Do you even read the things you post about or are you 100% driven by make believe?
Yes, I do read what I post about. And, by now, you know very well that I choose my words carefully.
The claim I was responding to was:
Any code made for APX will still run on any old CPU just slower and less efficient.
See where you said "any code"? That's a
very strong statement and it's
different than what you're arguing now.
You need to use new prefixes, if a dev wants to use legacy instructions using the new method they will be able to by adding them.
Yeah, but no. I've used explicit prefix bytes in assembly code to override 32-bit vs. 16-bit. This is not like that. It's not just a
fixed opcode byte that you add, but rather one that you'd have to
custom compute for each instruction, according to which registers it uses.

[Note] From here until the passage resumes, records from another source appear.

(** The contactors open, whatever interferes.  Take the unit in any state it can
    reach under preemption, within a tick or between two, in a safe state or with an E-STOP
    or FAULT request pending, or in READY or DRIVE with a critical record to be tested; let
    every record taken from the mailbox be critical, or let no RESET be queued or posted.
    Then in every interleaving of the unit's steps with the posts of other tasks and changes
    of the hardware, once two ticks (three, from within a tick), one per RESET and two per
    E-STOP pending at the start or posted meanwhile have ended, the unit is in a safe state with every contactor commanded open; and, from between two
    ticks, at one moment on the way, unless the driver latched an actuator fault, the
    contactors were open. *)
Lemma alarm_opens (standing : bool) sched x :
  fine_reachable x → alerted standing x → kept standing x → Forall (promised standing) sched →
  0 <= s_stateTimer (unit_ x) < 4294967296 - 20 * (Z.of_nat (begins sched) + 1) →
  (ticks x + weight (unit_ x) + urgent_posts sched + (if decide (here x = Done) then 2 else 3)
    <= ticks (exec sched x))%nat →
  let y := exec sched x in
  is_safe_state (s_state (unit_ y)) ∧ ra_commanded (world y) = 0 ∧
  (here x = Done → ra_commanded (world x) ≠ 0 → ∃ pre post, sched = pre ++ post ∧ opening (exec pre x)).
Proof.
  intros Hr Ha Hk Hp Ht Hn. cbn zeta. pose proof (fine_reachable_inv x Hr) as Hx.
  assert (Hc : clocked x (begins sched)) by (split; [lia|]; destruct (decide (here x = AtTimers)); lia).
  destruct (finish_tick standing sched x) as (s1 & s2 & Es & Hz); try done; [destruct (decide (here x = Done)); lia|]. cbn zeta in Hz.
  assert (Hs : ∃ s1 s2, sched = s1 ++ s2 ∧ let z := exec s1 x in fine_inv z ∧ kept standing z ∧ alarmed standing z ∧
    timed z (begins s2) ∧ (need z + ticks z + urgent_posts s2 < 1 + ticks (exec sched x))%nat ∧ (here x = Done → s1 = [])).
  { destruct (decide (here x = Done)) as [Hd|Hd].
    - exists [], sched. split; [done|]. cbn. split_and!; try done.
      + by apply alerted_alarmed.
      + split; [done|]. intros _ Hrk. rewrite Hd in Hrk. cbn in Hrk. lia.
      + assert (need x <= weight (unit_ x) + 2)%nat; [|lia]. unfold need. rewrite Hd, decide_False by done.
        pose proof (base_range (s_state (unit_ x))). lia.
    - exists s1, s2. split; [done|]. destruct Hz as (Hd' & Htk & Hz1 & Hz2 & Hz3 & Hz4 & Hw).
      split_and!; try done.
      assert (need (exec s1 x) <= weight (unit_ (exec s1 x)) + 2)%nat; [|lia]. unfold need. rewrite Hd', decide_False by done.
      pose proof (base_range (s_state (unit_ (exec s1 x)))). lia. }
  clear s1 s2 Es Hz. destruct Hs as (s1 & s2 & -> & Hx1 & Hk1 & Ha1 & Ht1 & Hn1 & Hnil).
  apply Forall_app in Hp as [_ Hp]. rewrite exec_app in *.
  destruct (alarm_exec standing s2 (exec s1 x) Hx1) as [[(Hs & _ & Hm) Hop]|[H1n Hle]]; try done; [|lia].
  split_and!; try done. intros Hd Hm'. rewrite (Hnil Hd) in *. by apply Hop.
Qed.
End Opening.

This still passes through the compiler and if the compiler is set to compile for an old CPU it will not include the optional things
Um, no. You can't take assembly code written for using 32 General Purpose Registers and 3-operand instructions, simply exclude the REX2 prefix byte and have it work properly with 16 GPRs + 2-operand instructions.

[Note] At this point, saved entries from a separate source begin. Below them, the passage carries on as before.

(** [C33] Round trips: what a sender packs big-endian into the E000, E001, motor and
    charger frames is what the parsers store, with the scaling of the tables (current in
    0.01 A), the higher and lower of the two temperatures, and the running bit of the
    motor status split from its error flags; no other telemetry field changes. *)
Theorem frames_round_trip out current packV soc soc2 cmin cmax cavg t1 t2 r flags :
  is_i16 current → is_u16 packV → is_u16 soc → is_u16 soc2 →
  is_u16 cmin → is_u16 cmax → is_u16 cavg → is_i8 t1 → is_i8 t2 → is_i16 r → is_u8 flags →
  parseLbBmsE000 (encodeE000 current packV soc soc2) out =
    Some {| out with TEL_bmsCurrentCentiA := current * 10; TEL_bmsPackVoltageDeciV := packV;
                     TEL_bmsSocHundredths := soc; TEL_bmsSoc2Hundredths := soc2;
                     TEL_bmsDataValid := true |} ∧
  parseLbBmsE001 (encodeE001 cmin cmax cavg t1 t2) out =
    Some {| out with TEL_bmsCellVoltageMinDeciMv := cmin; TEL_bmsCellVoltageMaxDeciMv := cmax;
                     TEL_bmsCellVoltageAvgDeciMv := cavg;
                     TEL_bmsTempHighestC := Z.max t1 t2; TEL_bmsTempLowestC := Z.min t1 t2 |} ∧
  parseMotorStatus (encodeMotor r packV flags) =
    Some {| rpm := r; motorVoltageDeciV := packV; errorFlags := flags - flags mod 2;
            isRunning := Z.odd flags; isValid := true |} ∧
  parseCharger1806E5F4 (encodeCharger packV soc) =
    Some {| chargeVoltageSetpointDeciV := packV; chargeCurrentSetpointDeciA := soc |}.
Proof.
  intros Hc Hp Hs Hs2 Hmin Hmax Havg Ht1 Ht2 Hr Hf. split_and!.
  - unfold parseLbBmsE000, encodeE000. cbn [data_length_code frame length]. cbn [Z.of_nat Z.ltb].
    decode. done.
  - unfold parseLbBmsE001, encodeE001. decode. cbn. do 2 f_equal; case_match; lia.
  - unfold parseMotorStatus, encodeMotor. decode. cbn. do 2 f_equal.
    + by apply land_fe.
    + change 1 with (Z.ones 1). rewrite Z.land_ones by lia. change (2 ^ 1) with 2.
      rewrite Zmod_odd. by destruct (Z.odd flags).
  - unfold parseCharger1806E5F4, encodeCharger. decode. done.
Qed.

This also doesn't apply to any higher-level languages. In that case, you're 100% dependent on the compiler to generate code for the selected target. On the plus side, you're also not manually computing prefix bytes.

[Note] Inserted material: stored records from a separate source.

(* [src ESP_AKS/lib/CanManager/CanManager.cpp:188-242 processRxMessages] *)
Definition dispatch (msg : twai_message_t) : CanM () :=
  let id := identifier msg in
  if extd msg then
    if id =? CAN_ID_LB_BMS_E000 then handleLbBmsE000 msg
    else if id =? CAN_ID_LB_CHARGER_CMD then handleCharger1806E5F4 msg
    else if id =? CAN_ID_LB_BMS_E001 then handleLbBmsE001 msg
    else if (id =? CAN_ID_LB_BMS_E002) || (id =? CAN_ID_LB_BMS_E003) || (id =? CAN_ID_LB_BMS_E004)
         || (id =? CAN_ID_LB_BMS_E005) || (id =? CAN_ID_LB_BMS_E006) then handleLbBmsStub msg id
    else if id =? CAN_ID_LB_BMS_E015 then handleLbBmsE015 msg
    else if id =? CAN_ID_LB_BMS_E016 then handleLbBmsE016 msg
    else if id =? CAN_ID_LB_BMS_E017 then handleLbBmsE017 msg
    else if id =? CAN_ID_LB_BMS_E018 then handleLbBmsE018 msg
    else if id =? CAN_ID_LB_BMS_E019 then handleLbBmsE019 msg
    else if id =? CAN_ID_LB_BMS_E020 then handleLbBmsE020 msg
    else if (id =? CAN_ID_LB_BMS_E032) || (id =? CAN_ID_LB_BMS_E033) then handleLbBmsStub msg id
    else mret ()
  else
    if id =? CAN_ID_MOTOR_STATUS then handleMotorStatus msg
    else if id =? CAN_ID_LB_STD_0x000 then handleLbBmsStub msg id
    else mret ().

(** One received frame: remote frames are counted and skipped. *)
(* [src ESP_AKS/lib/CanManager/CanManager.cpp:183-242 processRxMessages] *)
Definition handleFrame (msg : twai_message_t) : CanM () :=
  if rtr msg
  then setc (λ c, {| c with CAN_rxRemoteFrameCount := u32 (CAN_rxRemoteFrameCount c + 1) |})
  else dispatch msg.

(** The receive loop; the bound is the loop's own. *)
(* [src ESP_AKS/lib/CanManager/CanManager.cpp:166-243 processRxMessages] *)
Fixpoint drain (n : nat) : CanM () :=
  match n with
  | O => mret ()
  | S n =>
      r ← call (twai_receive 0);
      match r with
      | RxOk msg => handleFrame msg;; drain n
      | _ => mret ()
      end
  end.

(* [src ESP_AKS/lib/CanManager/CanManager.cpp:577-603 updateMotorStatusValidity] *)
Definition updateMotorStatusValidity : CanM () :=
  c ← gets cm;
  if negb (s_mutex c) then mret ()
  else
    now ← call xTaskGetTickCount;
    if isMotorStatusTimedOut (CAN_hasSeenMotorStatus c) (isValid (s_motorStatus c)) now
         (CAN_lastMotorStatusTick c) (pdMS_TO_TICKS CAN_MOTOR_STATUS_TIMEOUT_MS)
    then
      setc (λ c, {| (tel (λ t, {| t with TEL_motorDataValid := false;
                                         TEL_motorTimeoutActive := true |}) c) with
        s_motorStatus := {| (s_motorStatus c) with isValid := false |};
        CAN_motorTimeoutLogged := true |})
    else mret ().

(* [src ESP_AKS/lib/CanManager/CanManager.cpp:605-649 updateBmsValidity] *)
Definition updateBmsValidity : CanM () :=
  c ← gets cm;
  if negb (s_mutex c) then mret ()
  else
    now ← call xTaskGetTickCount;
    let CAN_timeoutTicks := pdMS_TO_TICKS CAN_BMS_STATUS_TIMEOUT_MS in
    let CAN_bmsFresh := bms_evaluate_freshness (CAN_hasSeen_BmsE000 c) (CAN_lastBmsE000Tick c)
      (CAN_hasSeen_BmsE001 c) (CAN_lastBmsE001Tick c) now CAN_timeoutTicks in
    setc (λ c, {| (tel (λ t, {| t with TEL_bmsDataValid := dataValid CAN_bmsFresh;
                                       TEL_bmsTimeoutActive := timeoutActive CAN_bmsFresh |}) c) with
      CAN_bmsTimeoutLogged := timeoutActive CAN_bmsFresh |}).

(* [src ESP_AKS/lib/CanManager/CanManager.cpp:651-675 updateCellVoltageValidity] *)
Definition updateCellVoltageValidity : CanM () :=
  c ← gets cm;
  if negb (s_mutex c) then mret ()
  else
    now ← call xTaskGetTickCount;
    if CAN_hasSeen_CellVoltage c &&
       (pdMS_TO_TICKS CAN_CELL_VOLTAGE_TIMEOUT_MS <=? u32 (now - CAN_lastCellVoltageTick c))
    then
      (if TEL_cellVoltageDataValid (s_telemetryData c)
       then setc (λ c, {| (tel (λ t, {| t with TEL_cellVoltageDataValid := false |}) c) with
                          CAN_cellVoltageComplete := false; CAN_cellVoltageSeenMask := 0 |})
       else mret ());;
      setc (λ c, {| (tel (λ t, {| t with TEL_cellVoltageTimeoutActive := true |}) c) with
                    CAN_cellVoltageTimeoutLogged := true |})
    else if TEL_cellVoltageDataValid (s_telemetryData c)
    then setc (λ c, {| (tel (λ t, {| t with TEL_cellVoltageTimeoutActive := false |}) c) with
                       CAN_cellVoltageTimeoutLogged := false |})
    else mret ().

(* [src ESP_AKS/lib/CanManager/CanManager.cpp:677-704 updateChargerValidity] *)
Definition updateChargerValidity : CanM () :=
  c ← gets cm;
  if negb (s_mutex c) then mret ()
  else
    now ← call xTaskGetTickCount;
    if isBmsStatusTimedOut (CAN_hasSeenCharger c) (CAN_chargerValid c) now (CAN_lastChargerTick c)
         (pdMS_TO_TICKS CAN_CHARGER_TIMEOUT_MS)
    then setc (λ c, {| c with CAN_chargerValid := false; CAN_chargerStaleLogged := true |})
    else mret ().

(* [src ESP_AKS/lib/CanManager/CanManager.cpp:131-164 processRxMessages] *)
Definition handleAlerts : CanM () :=
  a ← call twai_read_alerts;
  match a with
  | None => mret ()
  | Some alerts =>
      c ← gets cm;
      (if BUS_OFF alerts then
         (if negb (CAN_busOffLogged c)
          then setc (λ c, {| c with CAN_busOffLogged := true; CAN_busRecoveredLogged := false |})
          else mret ());;
         call_ twai_initiate_recovery
       else mret ());;
      c ← gets cm;
      (if BUS_RECOVERED alerts then
         (if negb (CAN_busRecoveredLogged c)
          then setc (λ c, {| c with CAN_busRecoveredLogged := true; CAN_busOffLogged := false |})
          else mret ());;
         (ok ← call twai_start; mret ())
       else mret ());;
      if RX_QUEUE_FULL alerts then
        setc (λ c, {| c with CAN_rxQueueFullCount := u32 (CAN_rxQueueFullCount c + 1) |});;
        now ← call xTaskGetTickCount;
        c ← gets cm;
        if pdMS_TO_TICKS CAN_RX_STATS_LOG_INTERVAL_MS <=? u32 (now - CAN_lastRxQueueFullLogTick c)
        then setc (λ c, {| c with CAN_lastRxQueueFullLogTick := now |})
        else mret ()
      else mret ()
  end.

(* [src ESP_AKS/lib/CanManager/CanManager.cpp:127-249 processRxMessages] *)
Definition processRxMessages : CanM () :=
  c ← gets cm;
  if negb (isInitialized c) then mret ()
  else
    handleAlerts;;
    drain (Z.to_nat CAN_RX_DRAIN_MAX);;
    updateMotorStatusValidity;;
    updateBmsValidity;;
    updateCellVoltageValidity;;
    updateChargerValidity.

(* [src ESP_AKS/lib/CanManager/CanManager.cpp:251-260 getMotorStatus] *)
Definition getMotorStatus (c : CanMgr) : MotorStatus := s_motorStatus c.

(* [src ESP_AKS/lib/CanManager/CanManager.cpp:262-272 getTelemetryData] *)
Definition getTelemetryData (c : CanMgr) : TelemetryData := s_telemetryData c.

(* [src ESP_AKS/lib/CanManager/CanManager.cpp:706-717 getChargerCommand] *)
Definition getChargerCommand (c : CanMgr) : bool * ChargerCommand :=
  if negb (s_mutex c) then (false, s_chargerCommand c)
  else (CAN_chargerValid c, s_chargerCommand c).

End Can.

So intel staying stagnant is a clear admission of them being well ahead...don't you see how crazy your argument is?!
Crazy like a fox!
🦊
All CPU makers ARM included constantly search and adopt things to make them faster and more efficient, is ARM admitting defeat because they add new things?
ARM made the move to 32 GPRs back in 2011, when they announced AArch64 (the 64-bit version of their ISA). They already had 3-operand instructions. They haven't made any wholesale changes to their instruction set, since then.
As I said, it's one thing to add new instructions, but another thing to retrofit an existing ISA with wholesale new capabilities. In the case of APX, it comes at the expense of instruction stream density. AArch64 instructions are all a nice 4 bytes in length. In the case of x86-64, I'm reading the maximum instruction length was 15 bytes, which the new prefix bytes presumably increases to 16 bytes.
That affects everything from how much room instructions burn in the cache hierarchy, how much memory bandwidth is chewed up by fetching instructions, how big and power-consuming the instruction decoders get, and how far ahead the instruction decoders have to search for the next instruction. It's not nothing.